── ENTRIES PROVIDED

(* ===== verification/Desktop.v ===== *)
(** * Desktop: the desktop the executor drives

    [Executor] is proved for every [device]; this file is the device the
    program runs against: each call of the executor is the function of
    src/services/cursor_module.py, keyboard_module.py or find_ui.py that
    execute_funcs.py calls, run on the libraries and the cache, and
    [time.sleep].  The executor drops what these functions return, so the
    device tells it only whether a call returned or raised.

    What reaches the machine from outside between two calls is a function
    of the calls made so far: the answers and readings a search gets
    ([envs]), and how many of the threads started by [type_text] have put
    the clipboard back ([restored]).  The theorems hold for all of
    them. *)

From S2P Require Import Prelude PyValue Effects Executor Calls.
From S2P Require Import Cursor Grid Cache FindUi.
From Stdlib Require Import QArith.
#[local] Close Scope Q_scope.
#[local] Open Scope string_scope.
#[local] Open Scope list_scope.
#[local] Open Scope Z_scope.
#[local] Open Scope exec_scope.

Section Machine.
Context `{PyFormat} (refuses : gui -> gui_call -> option exn) (NUM_CELLS : Z).
Context (envs : list call -> json -> env) (restored : list call -> nat).

(** [time.sleep(seconds)] *)
Definition sleep (seconds : json) : ST world unit :=
  match num_of seconds with
  | Some q =>
      if Qle_bool 0 q then ret tt
      else raise (Exception "sleep length must be non-negative")
  | None => raise (Exception (err_text (BadArgument "sleep" seconds)))
  end.

(** The function behind each call, its result dropped.  [tr] is the
    calls made before. *)
Definition perform (tr : list call) (c : call) : ST world unit :=
  match c with
  | MoveCursorAbsolute x y => on_gui (move_cursor_absolute refuses x y)
  | MoveCursorRelative dx dy => on_gui (move_cursor_relative refuses dx dy)
  | GetCursorPosition => on_gui get_cursor_position ;;; ret tt
  | ClickMouseButton button =>
      on_gui (click_mouse_button refuses button) ;;; ret tt
  | MoveMouseToUiElement name =>
      move_mouse_to_ui_element refuses NUM_CELLS None (envs tr name) ;;; ret tt
  | DoubleClick button => on_gui (double_click refuses button) ;;; ret tt
  | DragTo x y button duration =>
      on_gui (drag_to refuses x y button duration) ;;; ret tt
  | MouseDown button => on_gui (mouse_down refuses button) ;;; ret tt
  | MouseUp button => on_gui (mouse_up refuses button) ;;; ret tt
  | PressKey key => on_gui (press_key refuses key) ;;; ret tt
  | PressHotkey keys => on_gui (press_hotkey refuses keys) ;;; ret tt
  | TypeText t => on_gui (type_text refuses t) ;;; ret tt
  | Scroll clicks => on_gui (scroll refuses clicks) ;;; ret tt
  | Sleep seconds => sleep seconds
  | Settle _ => ret tt
  end.

(** The restore threads that have run in the meantime. *)
Definition threads (n : nat) (w : world) : world :=
  {| w_gui := Nat.iter n restore_clipboard (w_gui w); w_cache := w_cache w |}.

(** One call, after the calls [tr]. *)
Definition step (tr : list call) (c : call) (w : world) : result unit * world :=
  perform tr c (threads (restored tr) w).

(** The machine after the calls [todo], made after the calls [done]. *)
Fixpoint run_from (done todo : list call) (w : world) : world :=
  match todo with
  | [] => w
  | c :: todo' => run_from (done ++ [c]) todo' (step done c w).2
  end.

Definition run (tr : list call) (w0 : world) : world := run_from [] tr w0.

(** The device: the machine started as [w0]. *)
Definition desktop (w0 : world) : device :=
  {| outcome tr c :=
       match (step tr c (run tr w0)).1 with
       | Ok _ => None
       | Raise e => Some e
       end;
     cursor tr :=
       let g := w_gui (threads (restored tr) (run tr w0)) in
       (JInt (position g).1, JInt (position g).2) |}.

End Machine.
(** ** The methods *)

(** [start()] *)
Definition start (p : processor) : processor :=
  if is_running p then p
  else
    {| mic := mic p; is_running := true; stream := true; thread := AtGet;
       shut := shut p; pool := pool p; futures := [];
       text_queue := text_queue p; callback := callback p;
       callback_calls := callback_calls p |}.

(** [stop()] *)
Definition stop (p : processor) : processor :=
  if is_running p then
    {| mic := mic p; is_running := false; stream := false;
       thread := thread p; shut := true;
       pool := cancel_all (futures p) (pool p); futures := futures p;
       text_queue := text_queue p; callback := callback p;
       callback_calls := callback_calls p |}
  else p.

(** [get_transcription()], without blocking. *)
Definition get_transcription (p : processor) : option text * processor :=
  match text_queue p with
  | [] => (None, p)
  | t :: rest =>
      (Some t,
       {| mic := mic p; is_running := is_running p; stream := stream p;
          thread := thread p; shut := shut p; pool := pool p;
          futures := futures p; text_queue := rest;
          callback := callback p; callback_calls := callback_calls p |})
  end.

(** [get_all_transcriptions()] *)
Definition get_all_transcriptions (p : processor) : list text * processor :=
  (text_queue p,
   {| mic := mic p; is_running := is_running p; stream := stream p;
      thread := thread p; shut := shut p; pool := pool p;
      futures := futures p; text_queue := [];
      callback := callback p; callback_calls := callback_calls p |}).

(** [is_processing()] *)
Definition is_processing (p : processor) : bool :=
  processing_indicator (mic p).

(** ** Steps and executions *)

Inductive label : Type :=
| Hear (cfg : settings) (indata : block) (current_time : Q)
| Take
| Collect
| Empty
| Exit
| Work
| Finish (id : nat)
| CallStart
| CallStop
| GetOne
| GetAll.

────

* **TASK**: Retype the entries exactly, including every line.

* **RESPONSE BOX**:
(* ===== verification/Desktop.v ===== *)
(** * Desktop: the desktop the executor drives

    [Executor] is proved for every [device]; this file is the device the
    program runs against: each call of the executor is the function of
    src/services/cursor_module.py, keyboard_module.py or find_ui.py that
    execute_funcs.py calls, run on the libraries and the cache, and
    [time.sleep].  The executor drops what these functions return, so the
    device tells it only whether a call returned or raised.

    What reaches the machine from outside between two calls is a function
    of the calls made so far: the answers and readings a search gets
    ([envs]), and how many of the threads started by [type_text] have put
    the clipboard back ([restored]).  The theorems hold for all of
    them. *)

From S2P Require Import Prelude PyValue Effects Executor Calls.
From S2P Require Import Cursor Grid Cache FindUi.
From Stdlib Require Import QArith.
#[local] Close Scope Q_scope.
#[local] Open Scope string_scope.
#[local] Open Scope list_scope.
#[local] Open Scope Z_scope.
#[local] Open Scope exec_scope.

Section Machine.
Context `{PyFormat} (refuses : gui -> gui_call -> option exn) (NUM_CELLS : Z).
Context (envs : list call -> json -> env) (restored : list call -> nat).

(** [time.sleep(seconds)] *)
Definition sleep (seconds : json) : ST world unit :=
  match num_of seconds with
  | Some q =>
      if Qle_bool 0 q then ret tt
      else raise (Exception "sleep length must be non-negative")
  | None => raise (Exception (err_text (BadArgument "sleep" seconds)))
  end.

(** The function behind each call, its result dropped.  [tr] is the
    calls made before. *)
Definition perform (tr : list call) (c : call) : ST world unit :=
  match c with
  | MoveCursorAbsolute x y => on_gui (move_cursor_absolute refuses x y)
  | MoveCursorRelative dx dy => on_gui (move_cursor_relative refuses dx dy)
  | GetCursorPosition => on_gui get_cursor_position ;;; ret tt
  | ClickMouseButton button =>
      on_gui (click_mouse_button refuses button) ;;; ret tt
  | MoveMouseToUiElement name =>
      move_mouse_to_ui_element refuses NUM_CELLS None (envs tr name) ;;; ret tt
  | DoubleClick button => on_gui (double_click refuses button) ;;; ret tt
  | DragTo x y button duration =>
      on_gui (drag_to refuses x y button duration) ;;; ret tt
  | MouseDown button => on_gui (mouse_down refuses button) ;;; ret tt
  | MouseUp button => on_gui (mouse_up refuses button) ;;; ret tt
  | PressKey key => on_gui (press_key refuses key) ;;; ret tt
  | PressHotkey keys => on_gui (press_hotkey refuses keys) ;;; ret tt
  | TypeText t => on_gui (type_text refuses t) ;;; ret tt
  | Scroll clicks => on_gui (scroll refuses clicks) ;;; ret tt
  | Sleep seconds => sleep seconds
  | Settle _ => ret tt
  end.

(** The restore threads that have run in the meantime. *)
Definition threads (n : nat) (w : world) : world :=
  {| w_gui := Nat.iter n restore_clipboard (w_gui w); w_cache := w_cache w |}.

(** One call, after the calls [tr]. *)
Definition step (tr : list call) (c : call) (w : world) : result unit * world :=
  perform tr c (threads (restored tr) w).

(** The machine after the calls [todo], made after the calls [done]. *)
Fixpoint run_from (done todo : list call) (w : world) : world :=
  match todo with
  | [] => w
  | c :: todo' => run_from (done ++ [c]) todo' (step done c w).2
  end.

Definition run (tr : list call) (w0 : world) : world := run_from [] tr w0.

(** The device: the machine started as [w0]. *)
Definition desktop (w0 : world) : device :=
  {| outcome tr c :=
       match (step tr c (run tr w0)).1 with
       | Ok _ => None
       | Raise e => Some e
       end;
     cursor tr :=
       let g := w_gui (threads (restored tr) (run tr w0)) in
       (JInt (position g).1, JInt (position g).2) |}.

End Machine.
(** ** The methods *)

(** [start()] *)
Definition start (p : processor) : processor :=
  if is_running p then p
  else
    {| mic := mic p; is_running := true; stream := true; thread := AtGet;
       shut := shut p; pool := pool p; futures := [];
       text_queue := text_queue p; callback := callback p;
       callback_calls := callback_calls p |}.

(** [stop()] *)
Definition stop (p : processor) : processor :=
  if is_running p then
    {| mic := mic p; is_running := false; stream := false;
       thread := thread p; shut := true;
       pool := cancel_all (futures p) (pool p); futures := futures p;
       text_queue := text_queue p; callback := callback p;
       callback_calls := callback_calls p |}
  else p.

(** [get_transcription()], without blocking. *)
Definition get_transcription (p : processor) : option text * processor :=
  match text_queue p with
  | [] => (None, p)
  | t :: rest =>
      (Some t,
       {| mic := mic p; is_running := is_running p; stream := stream p;
          thread := thread p; shut := shut p; pool := pool p;
          futures := futures p; text_queue := rest;
          callback := callback p; callback_calls := callback_calls p |})
  end.

(** [get_all_transcriptions()] *)
Definition get_all_transcriptions (p : processor) : list text * processor :=
  (text_queue p,
   {| mic := mic p; is_running := is_running p; stream := stream p;
      thread := thread p; shut := shut p; pool := pool p;
      futures := futures p; text_queue := [];
      callback := callback p; callback_calls := callback_calls p |}).

(** [is_processing()] *)
Definition is_processing (p : processor) : bool :=
  processing_indicator (mic p).

(** ** Steps and executions *)

Inductive label : Type :=
| Hear (cfg : settings) (indata : block) (current_time : Q)
| Take
| Collect
| Empty
| Exit
| Work
| Finish (id : nat)
| CallStart
| CallStop
| GetOne
| GetAll.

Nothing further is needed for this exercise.